April 12 2011
Where Is The Equal Pay Day For Young, Single Men?
On this day of feminist bickering about the allegedly persistent and discriminatory gender wage gap, Mark J Perry with the American Enterprise Institute proposes a new "Equal Pay Day for Young, Single Men."
As Carrie Lukas writes in today's Wall Street Journal, "There is no Male-Female Gender Wage Gap," that's worth mentioning. Studies that account for relevant variables affecting pay, that are not solely based on statistical gender discrepancies, unambiguously show that the wage gap is much narrower than either feminists, or even President Obama, would have you believe. (Charlotte Hays explores this article further, here.)
Perry also cites a recent study that shows young, single women in metropolitan areas out-earning men by up to 21 percent in some cases:
And one recent labor market study actually found statistical evidence of a reverse gender pay gap in favor of women. In America's largest cities, single, childless women under the age of 30 now earn 8 percent more on average than their male counterparts (see Time Magazine article here). And in some cities like Atlanta, the wage premium in favor of women is as high as 21 percent (see table below).

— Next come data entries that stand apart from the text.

(** * shopAPI: the generic repository and its relational model

    A shallow embedding of [src/shopAPI/crud.py] (class [BaseCRUD]) and of the
    table declarations of [src/shopAPI/models.py] ([Product], [Order],
    [OrderItem]).

    - Python values are the inductive [pyval]; an instance's column
      attributes and a [dict[str, Any]] are [gmap string pyval].
    - Exceptions are the inductive [Exn]; a Python call that may raise
      returns [result A] (either the exception or the value).
    - The database is a [Store] of three tables, threaded explicitly.  A
      table is a list of rows; statements read it in list order, which
      stands for the order the database happens to return rows in.
    - An entity is the dict of its column attributes: the instances a
      repository hands out have their relationship attributes unloaded.
    - What the ORM (SQLAlchemy / SQLModel / pydantic) does on behalf of the
      code is written out once, in the modules [Pydantic] and [Orm], from
      the documented behaviour of the calls the source makes. *)

From stdpp Require Import gmap strings list fin_maps.
From Stdlib Require Import ZArith NArith Floats.

Set Warnings "-register-all".
Local Open Scope string_scope.
(** X25.  Every line returned by [wrapText] either measures less than
    [maxWidth] or is a single word of the text (a word too wide to fit is
    left on a line of its own); and there are no more lines than words. *)
Theorem wrapText_lines_fit (measure : string -> R) (text : string)
    (maxWidth : R) :
  (forall line, In line (wrapText measure text maxWidth) ->
     measure line < maxWidth \/ In line (split space text)) /\
  (List.length (wrapText measure text maxWidth)
   <= List.length (split space text))%nat.
Proof.
  unfold wrapText.
  pose proof (split_nonempty space text) as Hnon.
  destruct (split space text) as [| first rest]; [contradiction |].
  split.
  - intros line Hin. apply wrapWords_lines in Hin.
    destruct Hin as [-> | [Hm | Hin]].
    + right. now left.
    + now left.
    + right. now right.
  - apply wrapWords_count.
Qed.

Lemma monospace_width (fontSize : R) (text : string) (n : Z) :
  Z.of_nat (String.length text) = n ->
  monospace fontSize text = fontSize * 0.6 * IZR n.
Proof. intros <-. unfold monospace. now rewrite INR_IZR_INZ. Qed.

Lemma wrapText_lines_fit_witness :
  monospace 10 "ab cd" < 40
  \/ In "ab cd"%string (split space "ab cd efgh").
Proof.
  apply (wrapText_lines_fit (monospace 10) "ab cd efgh" 40).
  cbv [wrapText split space Ascii.eqb Bool.eqb wrapWords addWord append].
  assert (H1 : JS.ltb (monospace 10 "ab cd") 40 = true).
  { apply ltb_true. rewrite (monospace_width _ _ 5) by reflexivity. lra. }
  assert (H2 : JS.ltb (monospace 10 "ab cd efgh") 40 = false).
  { apply ltb_false. rewrite (monospace_width _ _ 10) by reflexivity. lra. }
  rewrite H1, H2. now left.
Defined.

Lemma lessEq_true (a b : R) : lessEq a b = true <-> a <= b.
Proof. unfold lessEq. destruct (Rle_dec a b); split; intros; easy. Qed.

(** X26.  The font-size loop ends after at most [fuel] iterations as soon as
    [fuel] covers [fontSize - 8].  The size it returns is the initial size
    lowered by a whole number [k] of steps.  Either it is above 8 and the
    lines were wrapped for that size and fit the height; or it is 8 or less,
    and then the lines are the ones passed in when no step was taken, and
    otherwise the ones wrapped for the PREVIOUS size [fontSize + 1], the
    returned size being above 7. *)
Theorem shrinkToFit_ends (fuel : nat) (measure : R -> string -> R)
    (label : string) (maxWidth maxHeight fontSize : R)
    (lines : list string) :
  fontSize - 8 <= INR fuel ->
  exists size wrapped k,
    shrinkToFit fuel measure label maxWidth maxHeight fontSize lines
    = Some (size, wrapped) /\
    (k <= fuel)%nat /\ size = fontSize - INR k /\
    ((8 < size /\
      wrapped = wrapText (measure size) label maxWidth /\
      INR (List.length wrapped) * (size * 1.2) <= maxHeight) \/
     (size <= 8 /\
      (k = 0%nat -> wrapped = lines) /\
      ((0 < k)%nat ->
       7 < size /\
       wrapped = wrapText (measure (size + 1)) label maxWidth))).
Proof.
  revert fontSize lines.
  induction fuel as [| fuel IH]; intros fontSize lines Hfuel.
  - cbn [shrinkToFit]. cbn [INR] in Hfuel.
    destruct (JS.gtb fontSize 8) eqn:Hbig.
    { apply ltb_true in Hbig. lra. }
    exists fontSize, lines, 0%nat. split; [reflexivity |].
    split; [lia |]. split; [cbn; lra |].
    right. apply ltb_false in Hbig. split; [lra |].
    split; [trivial | lia].
  - cbn [shrinkToFit].
    destruct (JS.gtb fontSize 8) eqn:Hbig.
    + apply ltb_true in Hbig. cbv zeta.
      destruct (lessEq _ maxHeight) eqn:Hfit.
      * apply lessEq_true in Hfit.
        exists fontSize, (wrapText (measure fontSize) label maxWidth), 0%nat.
        split; [reflexivity |]. split; [lia |]. split; [cbn; lra |].
        left. now repeat split.
      * destruct (IH (fontSize - 1)
                    (wrapText (measure fontSize) label maxWidth))
          as (size & wrapped & k & Hrun & Hk & Hsize & Hcase).
        { rewrite S_INR in Hfuel. lra. }
        exists size, wrapped, (S k). split; [exact Hrun |].
        split; [lia |]. split; [rewrite S_INR; lra |].
        destruct Hcase as [Hfits | (Hsmall & Hzero & Hpos)];
          [now left |].
        right. split; [exact Hsmall |]. split; [lia |].
        intros _. destruct k as [| k].
        -- cbn [INR] in Hsize. split; [lra |].
           rewrite (Hzero eq_refl). f_equal. f_equal. lra.
        -- apply Hpos. lia.
    + exists fontSize, lines, 0%nat. split; [reflexivity |].
      split; [lia |]. split; [cbn; lra |].
      right. apply ltb_false in Hbig. split; [lra |].
      split; [trivial | lia].
Qed.

Lemma shrinkToFit_ends_witness :
  exists size wrapped k,
    shrinkToFit 2 monospace "ab cd efgh" 44 20 10 [] = Some (size, wrapped) /\
    (k <= 2)%nat /\ size = 10 - INR k.
Proof.
  destruct (shrinkToFit_ends 2 monospace "ab cd efgh" 44 20 10 [])
    as (size & wrapped & k & Hrun & Hk & Hsize & _).
  - cbn. lra.
  - now exists size, wrapped, k.
Defined.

Inspired by NCPE's "Equal Pay Day" and in recognition of these new findings that young, single, childless men in America's largest cities make only 92 cents for every dollar earned by young, single women, I hereby propose the creation of a new "Equal Pay Day for Young, Single Men." Based on some of the city-specific wage premiums in favor of young, single childless women, the table above shows the "Equal Pay Day for Young Single Men" in selected U.S. cities.
Politicians, pundits, and women's groups who continue to paint women as a victimized class in need of special treatment by government and society risk becoming irrelevant sooner than later as more and more young women not only earn more money than young men, but they also earn more higher education degrees.